Por qué las nuevas sanciones a Rusia y Turquía no cambiarán nada

Por qué las nuevas sanciones a Rusia y Turquía no cambiarán nada

Una de las lecturas veraniegas que sin duda me ha resultado muy brillante tiene por título Creating the Second Cold War. Su autor es un profesor británico, Simon Dalby, que escribió este libro no hace dos o tres años sino en 1990, justo cuando el sistema soviético se había venido abajo y el Muro de Berlín estaba hecho añicos. La tesis de este autor es que, pase lo que pase, el discurso estratégico estadounidense está basado en la confrontación fruto de las presiones de lobbies, think-tanks y partidos políticos en Washington. Tanto la Cámara de Representantes como el Senado norteamericano tratan de influir la política exterior repitiendo los mismos clichés una y otra vez, entonces y ahora. Esto es lo que explica la profunda división entre lo que pasa por la cabeza del presidente Trump, por las mentes de los burócratas del departamento de Estado y de los distintos congresistas que apoyan una nueva ronda de sanciones a Rusia a partir de la semana que viene. Trump prometió en la campaña electoral intentar restablecer las relaciones políticas con Putin. Eso es lo que ha intentado y es absolutamente legítimo.

Pero por detrás hay grupos de interés y de presión que se llenan la boca de criticar la falta de democracia en lugares como China o la propia Rusia, pero luego no dejan que el presidente de Estados Unidos lleve a cabo el programa electoral que presentó a sus votantes y contó con el apoyo mayoritario de ellos. Esa es una de las grandes paradojas de nuestros tiempos actuales. Tanto hablar del avance del populismo, pero sin caer en la cuenta de que las zancadillas que se ponen desde fuera del sistema a quienes compiten democráticamente son las que acentúan el malestar popular contra un sistema que mantiene la democracia desde la formalidad. Es ese deep state o estado profundo el que efectivamente trata de diseñar la agenda de la política exterior del país ignorando al propio presidente y a los diferentes contrapesos que existen en el sistema político estadounidense.

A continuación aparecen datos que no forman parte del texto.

(* ===== verification/CommandLineSpec.v ===== *)
(** * What a command line means

    A command line is written as a list of options; the kernel of every build
    without the threads assignment reads from it what was written, and the
    kernels with it perform no command at all. *)
From Stdlib Require Import String Ascii.
From stdpp Require Import strings.
From S2P Require Import Prelude Word CommandLine.
#[local] Open Scope string_scope.
#[local] Open Scope Z_scope.

(** ** Options *)

Inductive option_ :=
  | Debug (flags : string) | RandomSeed (n : string)
  | SingleStep | FormatDisk
  | Reliability (r : string) | NetName (n : string)
  | Copyright
  | RunProgram (file : string) | TestConsole (input output : string)
  | CopyFile (from to : string) | PrintFile (file : string) | RemoveFile (file : string)
  | ListDirectory | PrintAll | TestPerformance
  | TestMail (n : string)
  | TestNumber (n : string).

Definition flag (o : option_) : string :=
  match o with
  | Debug _ => "-d" | RandomSeed _ => "-rs" | SingleStep => "-s" | FormatDisk => "-f"
  | Reliability _ => "-l" | NetName _ => "-m" | Copyright => "-z"
  | RunProgram _ => "-x" | TestConsole _ _ => "-c"
  | CopyFile _ _ => "-cp" | PrintFile _ => "-p" | RemoveFile _ => "-r"
  | ListDirectory => "-l" | PrintAll => "-D" | TestPerformance => "-t" | TestMail _ => "-o"
  | TestNumber _ => "-q"
  end.
Definition values (o : option_) : list string :=
  match o with
  | Debug v | RandomSeed v | Reliability v | NetName v | RunProgram v | PrintFile v | RemoveFile v
  | TestMail v | TestNumber v => [v]
  | TestConsole v w | CopyFile v w => [v; w]
  | _ => []
  end.
Definition render (o : option_) : list string := flag o :: values o.

Definition flags : list string :=
  ["-d"; "-rs"; "-s"; "-f"; "-l"; "-m"; "-z"; "-x"; "-c"; "-cp"; "-p"; "-r"; "-D"; "-t"; "-o"; "-q"].

(** The options that a build has; -l lists the directory where it is not the
    reliability of the network. *)
Definition available (b : build) (o : option_) : bool :=
  match o with
  | Debug _ | RandomSeed _ | Copyright => true
  | SingleStep | RunProgram _ | TestConsole _ _ => USER_PROGRAM b
  | FormatDisk => FILESYS_NEEDED b
  | Reliability _ | NetName _ | TestMail _ => NETWORK b
  | CopyFile _ _ | PrintFile _ | RemoveFile _ | PrintAll | TestPerformance => FILESYS b
  | ListDirectory => FILESYS b && negb (NETWORK b)
  | TestNumber _ => THREADS b
  end.

(** A value that is the name of an option would be taken for it; the loop of
    the threads assignment looks at the second character only. *)
Definition no_test_number (v : string) : bool :=
  match second_char v with Ok c => negb (bool_decide (c = Some "q"%char)) | Fault _ => false end.
Definition plain_values (b : build) (o : option_) : bool :=
  match o with TestNumber _ => true | _ => negb (THREADS b) || forallb no_test_number (values o) end.
Definition well_formed (b : build) (o : option_) : Prop :=
  available b o = true ∧ Forall (λ v, v ∉ flags) (values o) ∧ plain_values b o = true.

(** ** What is meant *)

Definition setting (o : option_) (s : settings) : settings :=
  match o with
  | Debug flags => set_debugArgs flags s
  | RandomSeed n => set_seed (atoi n) s
  | SingleStep => set_debugUserProg s
  | FormatDisk => set_format s
  | Reliability r => set_rely r s
  | NetName n => set_netname (atoi n) s
  | _ => s
  end.
Definition settings_of (os : list option_) : settings := foldl (λ s o, setting o s) no_settings os.

(** Every option but -q sets [testnum] back to 1. *)
Definition testnum_of (os : list option_) : Z :=
  foldl (λ _ o, match o with TestNumber n => atoi n | _ => 1 end) 1 os.

(** The reliability of the network is, for the kernel that has files, also
    the wish to see the directory. *)
Definition commands (b : build) (o : option_) : list command :=
  match o with
  | Copyright => [PrintCopyright]
  | RunProgram file => [StartProcess file]
  | TestConsole input output => [ConsoleTest (Some (input, output)); Halt]
  | CopyFile from to => [Copy from to]
  | PrintFile file => [Print file]
  | RemoveFile file => [Remove file]
  | ListDirectory => [List]
  | PrintAll => [PrintFileSystem]
  | TestPerformance => [PerformanceTest]
  | TestMail n => [MailTest (atoi n)]
  | Reliability _ => if FILESYS b then [List] else []
  | _ => []
  end.

Definition last_one (starts : string → bool) (o : option_) : bool :=
  match o with RunProgram file => starts file | TestConsole _ _ => true | _ => false end.

(** ** The loops *)

Lemma not_flag v f : v ∉ flags → f ∈ flags → streq v f = false.
Proof. intros Hv Hf. apply String.eqb_neq. congruence. Qed.
Ltac not_flags H :=
  rewrite ?(not_flag _ "-d" H), ?(not_flag _ "-rs" H), ?(not_flag _ "-s" H), ?(not_flag _ "-f" H),
    ?(not_flag _ "-l" H), ?(not_flag _ "-m" H), ?(not_flag _ "-z" H), ?(not_flag _ "-x" H),
    ?(not_flag _ "-c" H), ?(not_flag _ "-cp" H), ?(not_flag _ "-p" H), ?(not_flag _ "-r" H),
    ?(not_flag _ "-D" H), ?(not_flag _ "-t" H), ?(not_flag _ "-o" H) by (apply (bool_decide_unpack _); vm_compute; exact I).

Lemma init_loop_value b v args s : v ∉ flags → init_loop b (v :: args) s = init_loop b args s.
Proof. intros H. simpl. unfold init_arg. not_flags H. by destruct b as [[] [] [] [] []]. Qed.

Lemma main_loop_value b starts v args : v ∉ flags → main_loop b starts (v :: args) = main_loop b starts args.
Proof.
  intros H. simpl. unfold main_arg. not_flags H.
  destruct b as [[] [] [] [] []]; simpl; by destruct (main_loop _ _ args).
Qed.

Lemma init_loop_option b o args s : well_formed b o →
  init_loop b (render o ++ args)%list s = init_loop b args (setting o s).
Proof.
  intros (Ha & Hv & _). destruct o; cbn [render flag values app setting] in *.
  all: repeat match goal with H : Forall _ (_ :: _) |- _ => apply list.Forall_cons in H as [? H] end.
  all: destruct b as [[] [] [] [] []]; try discriminate Ha; try reflexivity.
  all: lazymatch goal with |- init_loop ?b (_ :: ?r) ?s = _ => transitivity (init_loop b r s); [reflexivity|] end.
  all: by rewrite !init_loop_value.
Qed.

Lemma main_loop_option b starts o args : well_formed b o →
  main_loop b starts (render o ++ args)%list
  = if last_one starts o then Ok (commands b o)
    else rest ← main_loop b starts args; Ok (commands b o ++ rest)%list.
Proof.
  intros (Ha & Hv & _). destruct o; cbn [render flag values app commands last_one] in *.
  all: repeat match goal with H : Forall _ (_ :: _) |- _ => apply list.Forall_cons in H as [? H] end.
  all: destruct b as [[] [] [] [] []]; try discriminate Ha; try reflexivity.
  all: try (simpl; unfold main_arg; simpl; by destruct (starts file)).
  all: match goal with
    | |- main_loop _ _ (_ :: ?v :: ?w :: ?r) = _ =>
        by rewrite <- (main_loop_value _ _ w r), <- (main_loop_value _ _ v (w :: r))
    | |- main_loop _ _ (_ :: ?v :: ?r) = _ => by rewrite <- (main_loop_value _ _ v r)
    end.
Qed.

Section main.
Context (b : build) (starts : string → bool).

(** The commands up to the first one that does not return. *)
Fixpoint performed (os : list option_) : list command :=
  match os with
  | [] => []
  | o :: os => commands b o ++ (if last_one starts o then [] else performed os)
  end%list.

Lemma init_loop_options os : ∀ s, Forall (well_formed b) os →
  init_loop b (concat (render <$> os)) s = Ok (foldl (λ s o, setting o s) s os).
Proof.
  induction os as [|o os IH]; intros s Hos; [done|].
  apply list.Forall_cons in Hos as [Ho Hos]. cbn [fmap list_fmap concat].
  rewrite init_loop_option by done. by apply IH.
Qed.

Lemma main_loop_options os : Forall (well_formed b) os →
  main_loop b starts (concat (render <$> os)) = Ok (performed os).
Proof.
  induction 1 as [|o os Ho Hos IH]; [done|]. cbn [fmap list_fmap concat performed].
  rewrite main_loop_option by done. destruct (last_one starts o); [by rewrite app_nil_r|]. by rewrite IH.
Qed.

Lemma threads_loop_option o args t : well_formed b o → THREADS b = true →
  threads_loop (render o ++ args)%list t
  = threads_loop args (match o with TestNumber n => atoi n | _ => 1 end).
Proof.
  intros (_ & _ & Hp) Hb. unfold plain_values in Hp. rewrite Hb in Hp.
  assert (∀ v args t, no_test_number v = true → threads_loop (v :: args) t = threads_loop args 1) as Hv.
  { intros v args' t' H. unfold no_test_number in H. simpl. destruct (second_char v) as [c|]; [|done].
    simpl. by destruct (bool_decide _). }
  destruct o; simpl in Hp; rewrite ?andb_true_r in Hp; try reflexivity.
  all: cbn [render flag values app]; rewrite (Hv (String _ _)) by reflexivity.
  all: rewrite ?andb_true_iff in Hp; repeat match type of Hp with _ ∧ _ => destruct Hp as [? Hp] end.
  all: by rewrite !Hv.
Qed.

Lemma threads_loop_options os : ∀ t, Forall (well_formed b) os → THREADS b = true →
  threads_loop (concat (render <$> os)) t
  = Ok (foldl (λ _ o, match o with TestNumber n => atoi n | _ => 1 end) t os, []).
Proof.
  induction os as [|o os IH]; intros t Hos Hb; [done|].
  apply list.Forall_cons in Hos as [Ho Hos]. cbn [fmap list_fmap concat].
  rewrite threads_loop_option by done. by apply IH.
Qed.

(** C37.  A kernel reads from its command line what was written on
    it: for every list of options that the build has, with values that are not
    themselves taken for options, [Initialize] finds the settings, each the
    last one written, and [main] performs the commands in their order, up to
    the first one that does not return.  But a kernel that is built with the
    threads assignment, as the one with the file system is, only takes its
    [testnum] from them and performs none of the commands.  ([render] writes
    the reliability of the network with the option -l, which system.cc reads;
    the comments at the top of main.cc and of its usage say -n, which nothing
    reads.) *)
Theorem main_args_correct nachos os (Hos : Forall (well_formed b) os) :
  main_args b starts (nachos :: concat (render <$> os))
  = Ok (settings_of os, if THREADS b then testnum_of os else 1,
        if THREADS b then [] else performed os).
Proof.
  unfold main_args, Initialize_args. cbn [tail]. rewrite init_loop_options by done. cbn [mbind res_bind].
  destruct (THREADS b) eqn:Hb; [by rewrite threads_loop_options|].
  cbn [mbind res_bind tail]. by rewrite main_loop_options.
Qed.
End main.

(** A file is copied to another machine; and what the kernel of the file system
    does when it is asked for a copy. *)
Definition demo_options : list option_ :=
  [RandomSeed "42"; CopyFile "unix" "small"; PrintFile "small"; TestMail "1"].
Definition copy_options : list option_ := [FormatDisk; CopyFile "unix" "small"; ListDirectory].

Lemma main_args_correct_witness :
  main_args network_build (λ _, true) ("nachos" :: concat (render <$> demo_options))
  = Ok (MkSettings EmptyString true (Some 42) false false None 0, 1,
        [Copy "unix" "small"; Print "small"; MailTest 1])
  ∧ main_args filesys_build (λ _, true) ("nachos" :: concat (render <$> copy_options))
  = Ok (MkSettings EmptyString false None false true None 0, 1, []).
Proof.
  split; (rewrite main_args_correct; [reflexivity|]);
  repeat (apply list.Forall_cons; split; [split_and!; [reflexivity|by apply (bool_decide_unpack _)|reflexivity]|]);
  by apply list.Forall_nil.
Defined.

La semana pasada se anunciaron, como decía, sanciones a Rusia, Turquía e Irán. En el caso de Rusia, pretenden aplicarse nuevas medidas de castigo por el caso Skrypal ocurrido en marzo. A fecha de hoy, no existe ninguna evidencia que haya sido presentada a la opinión pública internacional que muestre la conexión entre Rusia y el envenenamiento del exespía. Lo único que existe es un relato que alimenta ese discurso de la confrontación básico para buena parte de Occidente en la idea de incrementar la diferencia entre el “nosotros” y “ellos” o “los demás”. Los demás son precisamente aquellos países que Occidente no ha querido nunca acoger en su seno, como son los ejemplos de Rusia y Turquía. Las sanciones a Turquía por la detención de un religioso protestante de origen estadounidense han provocado la última crisis en el seno de la OTAN.

Desde las sanciones a Francia y a Reino Unido por la Crisis de Suez de 1956, un estado aliado no había sancionado a otro estado miembro de la OTAN. Todo ello lo único que va a hacer es seguir distorsionando el equilibrio de poder en Oriente Medio y una Turquía colaboradora habitual y necesaria de EEUU que recomponga su sistema de alianzas como ya ha dejado entrever. Un viraje hacia Rusia podría ser una reacción lógica y un nuevo regalo desde Washington para que EE. UU. siga perdiendo influencia en Oriente Medio. El resultado previsible será que Putin y Erdogan salgan reforzados en sus respectivos países y que nada cambie como así ha sido hasta ahora.